Australia’s Foreign Minister Penny Wong met with her Chinese counterpart Wang Yi in Beijing on Wednesday, following messages between the country’s leaders, as the trading partners seek to stabilise their frosty diplomatic relationship.

Ties between Australia and its major trading partner China had deteriorated in recent years, with Beijing imposing sanctions on Australian exports after Canberra called for an international inquiry into the origins of the COVID-19 pandemic.

Wong and a small delegation of officials met with Wang in the Diaoyutai state guesthouse, images released by Australia’s Department of Foreign Affairs and Trade showed.

“We can grow our bilateral relationship and uphold both our national interests if both countries navigate our differences wisely,” she said at the beginning of the meeting.

She said they would discuss consular matters, trade blockages, human rights and the global rules and norms that underpin security and prosperity.

The meeting followed a message from China’s President Xi Jinping sent earlier in the day to Australian Prime Minister Anthony Albanese promising China will work to promote a comprehensive strategic partnership, state media reported.

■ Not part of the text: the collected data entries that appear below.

(** ** AES-256 *)

Definition sbox : list Z :=
  [
   99; 124; 119; 123; 242; 107; 111; 197; 48; 1; 103; 43; 254; 215; 171; 118; 202; 130; 201;
   125; 250; 89; 71; 240; 173; 212; 162; 175; 156; 164; 114; 192; 183; 253; 147; 38; 54; 63;
   247; 204; 52; 165; 229; 241; 113; 216; 49; 21; 4; 199; 35; 195; 24; 150; 5; 154; 7; 18; 128;
   226; 235; 39; 178; 117; 9; 131; 44; 26; 27; 110; 90; 160; 82; 59; 214; 179; 41; 227; 47; 132;
   83; 209; 0; 237; 32; 252; 177; 91; 106; 203; 190; 57; 74; 76; 88; 207; 208; 239; 170; 251;
   67; 77; 51; 133; 69; 249; 2; 127; 80; 60; 159; 168; 81; 163; 64; 143; 146; 157; 56; 245; 188;
   182; 218; 33; 16; 255; 243; 210; 205; 12; 19; 236; 95; 151; 68; 23; 196; 167; 126; 61; 100;
   93; 25; 115; 96; 129; 79; 220; 34; 42; 144; 136; 70; 238; 184; 20; 222; 94; 11; 219; 224; 50;
   58; 10; 73; 6; 36; 92; 194; 211; 172; 98; 145; 149; 228; 121; 231; 200; 55; 109; 141; 213;
   78; 169; 108; 86; 244; 234; 101; 122; 174; 8; 186; 120; 37; 46; 28; 166; 180; 198; 232; 221;
   116; 31; 75; 189; 139; 138; 112; 62; 181; 102; 72; 3; 246; 14; 97; 53; 87; 185; 134; 193; 29;
   158; 225; 248; 152; 17; 105; 217; 142; 148; 155; 30; 135; 233; 206; 85; 40; 223; 140; 161;
   137; 13; 191; 230; 66; 104; 65; 153; 45; 15; 176; 84; 187; 22].

Definition sub_byte (z : Z) : Z := nth (Z.to_nat z) sbox 0.

Definition xtime (z : Z) : Z :=
  let d := 2 * z in if 256 <=? d then Z.lxor (d - 256) 27 else d.

Definition xor_word (a b : list Z) : list Z := zip_with Z.lxor a b.

(** One step of the key schedule: [window] is the last eight words, oldest first, and
    [i] the index of the word to make. *)
Fixpoint expand_key (count : nat) (i rcon : Z) (window : list (list Z)) : list (list Z) :=
  match count with
  | O => []
  | S count =>
      let oldest := nth 0 window [] in
      let newest := nth 7 window [] in
      let first := i mod 8 =? 0 in
      let temp :=
        if first then
          match sub_byte <$> (drop 1 newest ++ take 1 newest) with
          | b :: rest => Z.lxor b rcon :: rest
          | [] => []
          end
        else if i mod 8 =? 4 then sub_byte <$> newest
        else newest in
      let w := xor_word oldest temp in
      w :: expand_key count (i + 1) (if first then xtime rcon else rcon) (drop 1 window ++ [w])
  end.

Definition key_words (key : string) : list (list Z) :=
  let first := (fun word => byte_val <$> String.list_ascii_of_string word) <$> blocks_of 4 key in
  first ++ expand_key 52 8 1 first.

(** Fifteen round keys of sixteen bytes. *)
Fixpoint round_keys (count : nat) (ws : list (list Z)) : list (list Z) :=
  match count with
  | O => []
  | S count => mjoin (take 4 ws) :: round_keys count (drop 4 ws)
  end.

Definition shift_rows (s : list Z) : list Z :=
  (fun i => nth i s 0) <$> [0; 5; 10; 15; 4; 9; 14; 3; 8; 13; 2; 7; 12; 1; 6; 11]%nat.

Fixpoint mix_columns (s : list Z) : list Z :=
  match s with
  | a :: b :: c :: d :: s =>
      let t := Z.lxor (Z.lxor a b) (Z.lxor c d) in
      Z.lxor a (Z.lxor t (xtime (Z.lxor a b))) :: Z.lxor b (Z.lxor t (xtime (Z.lxor b c)))
      :: Z.lxor c (Z.lxor t (xtime (Z.lxor c d))) :: Z.lxor d (Z.lxor t (xtime (Z.lxor d a)))
      :: mix_columns s
  | _ => []
  end.

Fixpoint aes_rounds (rks : list (list Z)) (s : list Z) : list Z :=
  match rks with
  | [] => s
  | [rk] => xor_word (shift_rows (sub_byte <$> s)) rk
  | rk :: rks => aes_rounds rks (xor_word (mix_columns (shift_rows (sub_byte <$> s))) rk)
  end.
Lemma loadVBucket_revision now key rev ep respRev parsed (c : Client) v :
  client_inv c -> (loadVBucket now key rev ep respRev parsed c).2 = Ok v ->
  ce_Revision v = revision c.
Proof.
  intros I. unfold loadVBucket.
  destruct (checkUnaryRevision _ _ _ _) as [c1 [err|]] eqn:E; [done|]. apply unary_none in E as ->.
  destruct parsed as [cand|]; [|done]. unfold admitVBucket. destruct (_ || _); [done|].
  destruct (admitEntry now key rev (revision c) cand (vbuckets c)) as [vc r] eqn:Ea. cbn.
  destruct r; [|done..]. intros [= <-].
  eapply (admitEntry_revision now key rev (revision c) cand); [apply I|]. by rewrite Ea.
Qed.

(** A client step that keeps the invariants and does not go back. *)
Definition client_step (c c' : Client) : Prop :=
  client_inv c' /\ coherent srv_cred srv_conf c' /\ revision c <= revision c'.

Lemma client_step_event now e (c : Client) :
  client_inv c -> coherent srv_cred srv_conf c -> event_ok (0, e) ->
  faithful srv_cred srv_conf (0, e) -> client_step c (step (now, e) c).
Proof.
  intros I Hc Ho Hf. split_and!.
  - apply inv_step; [done|]. by destruct e.
  - apply coherent_step; [done|done|]. by destruct e.
  - apply (sr_revision _ _ (step_rel_step (now, e) c I)).
Qed.

Lemma client_step_refl (c : Client) :
  client_inv c -> coherent srv_cred srv_conf c -> client_step c c.
Proof. intros I Hc. unfold client_step. split_and!; [done|done|lia]. Qed.

Lemma evolves_client c' s :
  good s -> client_step (client s) c' -> evolves s (set_client c' s).
Proof.
  intros [I Hc Hf Hv] (I' & Hc' & Hr). by split; [split|..]; cbn; [..|intros ? ?|intros ? ?].
Qed.

Lemma cred_body_step now key env reply (c : Client) :
  client_inv c -> coherent srv_cred srv_conf c ->
  (forall key rev resp, reply key rev = Ok (Some resp) ->
     faithful_reply srv_cred key (cr_Revision resp) (credentialResponseEntry (Some resp))) ->
  let r := cred_body now key env reply c in
  client_step c r.1 /\ (forall v, r.2 = Ok v -> payload v = srv_cred (ce_Revision v) key).
Proof.
  intros I Hc Hf. unfold cred_body. destruct env as [rev ep].
  destruct (reply key rev) as [[resp|]|] eqn:Er; [|by split; [apply client_step_refl|]..].
  apply Hf in Er. split.
  - by apply (client_step_event now
      (EvLoadCredentials key rev ep (cr_Revision resp) (credentialResponseEntry (Some resp)))).
  - intros v Hv. rewrite (loadCredentials_revision _ _ _ _ _ _ _ _ I Hv).
    by eapply coherent_loadCredentials.
Qed.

Before meeting Wang, Wong addressed staff at the Australian embassy on a video link from Diaoyutai, where she will stay for the duration of the overnight visit as part of a so-called “closed loop” system that will isolate her and her entourage amid China’s COVID-19 outbreak.

Albanese thanked Xi for his telegram commemorating the 50th anniversary of diplomatic ties between the two countries in which he said, “I attach great importance to the development of China-Australia relations and am willing to work with the Australian side”, according to CCTV.

Albanese told a news conference in Sydney, “It is important that we deliver better relations with our major trading partner in the future.”

The rapprochement between Australia and China ends years of frozen relations. Wong’s visit is the first by an Australian minister since 2019 and the first formal talks in Beijing since 2018.

In addition to the call for an investigation of COVID’s origins, Beijing was also angered by the previous Liberal government in Canberra effectively banning Chinese telecommunications firm Huawei from Australia’s 5G network.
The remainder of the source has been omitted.